第2条:二者協力機関の役割は、下記の通りである。

a. 会社レベルにおいて、経営者と労働組合代表或いは労働者代表の間で意思疎通を図り、相談し、協議をする場として。

b. 平穏な労働環境を達成し、事業の存続を確保することで、労働生産性と労働者の福祉を向上させる為に社内の産業関係問題を検討する場として。

第3条:上記第2条に述べる役割を果たす為に、二者協力機関は下記に挙げる任務を負う。

a. 定期的に、及び/或いは必要であれば随時、会合を開く

b. 労働者の福祉と事業の存続に関する経営者の方針と労働者の希望について意思疎通を図る

c. 社内の産業関係問題を早期に発見し、検討する

d. 会社の方針決定において経営者に対して提案と見解を伝える

e. 労働者及び/労働組合に対して提案と見解を伝える

第8条:

(1)設置された二者協力機関は、設置から14稼働日以内に県/市の労働分野において責任を負う機関に登録しなければならない。

(2)上記第1項に述べる通りに登録するため、二者協力機関運営者は、設置について記載した協議録、運営構成、及び会社所在地を添付し、書面による通知書を直接或いは間接的に提出するものとする。

(3)労働分野において責任を負う機関は、通知書を受理してから7稼働日以内に、登録証明番号を付与するものとする。

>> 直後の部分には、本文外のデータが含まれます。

Lemma drawn_self m d k b buf : kn_buffers k !! b = Some buf -> mk_iow m d k = drawn m d k b buf (bf_bytes buf).
Proof.
  intros H. unfold drawn, with_buffer. destruct buf as [len f pr]. cbn. destruct k. cbn in *. unfold set_kn_buffers. cbn.
  by rewrite insert_id.
Qed.
Definition fill_answer (s : io_surface) (b : Z) (buf : buffer) x y width height color (k k' : iokern) (r : IOReturn) : Prop :=
  if (0 <? width) && (0 <? height) && (x + width <=? is_width s) && (y + height <=? is_height s) then
    r = kIOReturnSuccess /\ exists g, kn_buffers k' = <[b := set_bytes g buf]> (kn_buffers k)
      /\ painted (is_width s) (is_height s) x y width height color (bf_bytes buf) g
  else r = kIOReturnBadArgument /\ kn_buffers k' = kn_buffers k.
Lemma fillSurfaceRegion_run n sl m d k id x y width height color p s b buf :
  minv Unlocked (Datatypes.S n) m k -> dinv (Datatypes.S n) sl m k d -> id ∉ sl ->
  sm_surface_map m !! id = Some p -> kn_objects k !! p = Some (2, SurfaceData s) -> is_base_address s = Some b ->
  kn_buffers k !! b = Some buf -> rect_ok x y width height -> 0 < width -> 0 < height ->
  let '(r, w2) := fillSurfaceRegion id x y width height color (mk_iow m d k) in
  kn_fault (io_kern w2) = false /\ fill_answer s b buf x y width height color k (io_kern w2) r.
Proof.
  intros Hm Hd Hid Hp Hs Hb Hbuf Hr Hw0 Hh0. pose proof Hr as (H1 & H2 & H3 & H4 & H5 & H6).
  pose proof (mi_ids _ _ _ _ Hm id (ex_intro _ _ Hp)) as Hpos. unfold fillSurfaceRegion, fill_answer.
  destruct (Z.eqb_spec id 0); [lia|]. destruct (Z.eqb_spec width 0); [lia|]. destruct (Z.eqb_spec height 0); [lia|]. cbn [orb].
  rewrite (proj2 (Z.ltb_lt 0 width)), (proj2 (Z.ltb_lt 0 height)) by done. cbn [andb].
  rewrite (bind_run _ _ _ _ _ (lock_run _ _ _ (mi_lock _ _ _ _ Hm))). set (mL := set_sm_surface_lock Locked m).
  assert (HmL : minv Locked (Datatypes.S n) mL k) by by eapply minv_set_lock.
  assert (HdL : dinv (Datatypes.S n) sl mL k d) by by apply (dinv_same _ _ m _ k k).
  match goal with |- context [with_surface status id ?f] =>
    destruct (with_surface_run _ _ _ _ _ _ _ HmL HdL Hid status f) as (d' & k' & Hk & Hm' & Hd' & Hf) end.
  change (sm_surface_map mL) with (sm_surface_map m) in Hf. rewrite Hp in Hf. destruct Hf as (s' & Hs' & Hok & ->).
  destruct Hk as (c & t & ->). cbn in Hs'. assert (s' = s) as -> by congruence. rewrite Hb.
  destruct (so_dims _ _ _ Hok) as [Hw Hh]. pose proof (so_size _ _ _ Hok) as Hsz.
  destruct (so_buffer _ _ _ Hok) as (b' & buf' & _ & Eb & Ebuf & Hlen & _). cbn in Ebuf. assert (b' = b) as -> by congruence.
  assert (buf' = buf) as -> by congruence. destruct (formats32_facts _ (so_format _ _ _ Hok)) as (-> & _).
  set (kc := set_kn_clock c (set_kn_ticks t k)) in *. assert (Hfk : kn_fault k = false) by apply Hm.
  rewrite (u32_small (x + width)), (u32_small (y + height)) by lia. rewrite !Z.leb_antisym, <- negb_orb.
  destruct (_ || _) eqn:Efit; cbn [negb].
  { rewrite (bind_run _ _ _ _ _ (unlock_run mL d' kc eq_refl)). by split_and!. }
  apply orb_false_iff in Efit as [Ex Ey]. apply Z.ltb_ge in Ex, Ey. change (4 =? 0) with false. cbv zeta iota.
  destruct (fill_loop mL d' kc b buf (is_width s) (is_height s) x y width height color Hw Hh ltac:(lia) Hr Ex Ey) as (g & E & Hg).
  rewrite (drawn_self mL d' kc b buf Hbuf), (bind_run _ _ _ _ _ E). unfold drawn.
  destruct (touch_run mL d' p 2 s (with_buffer b (set_bytes g buf) kc) Hs) as (ti & k3 & E3 & (c3 & t3 & ->)).
  rewrite (bind_run _ _ _ _ _ E3). rewrite (bind_run _ _ _ _ _ (unlock_run mL d' _ eq_refl)). split; [exact Hfk|]. split; [done|].
  by exists g.
Qed.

第9条:二者協力機関の構成員は、経営側と労働者側の割合を1対1とし、その人数は6名以上20名以下とする規定に基づき、必要に応じて調整するものとする。

第13条:

(1)二者協力機関は、最低1カ月に1回、或いは必要があれば随時会合を開く。

(2)会合における検討事項は、経営者側、労働者側、或いは二者協力機関の運営者が提議することができる。

(3)二者協力機関は、必要に応じて会合議題を決定し検討する。

(4)二者協力機関と社内のその他機関との業務関係は、調整的、諮問的、伝達的な性質を持つものである。

第16条:二者協力機関はその活動について、6カ月に1回定期的に、県/市の労働分野において責任を負う機関に対して報告を行う。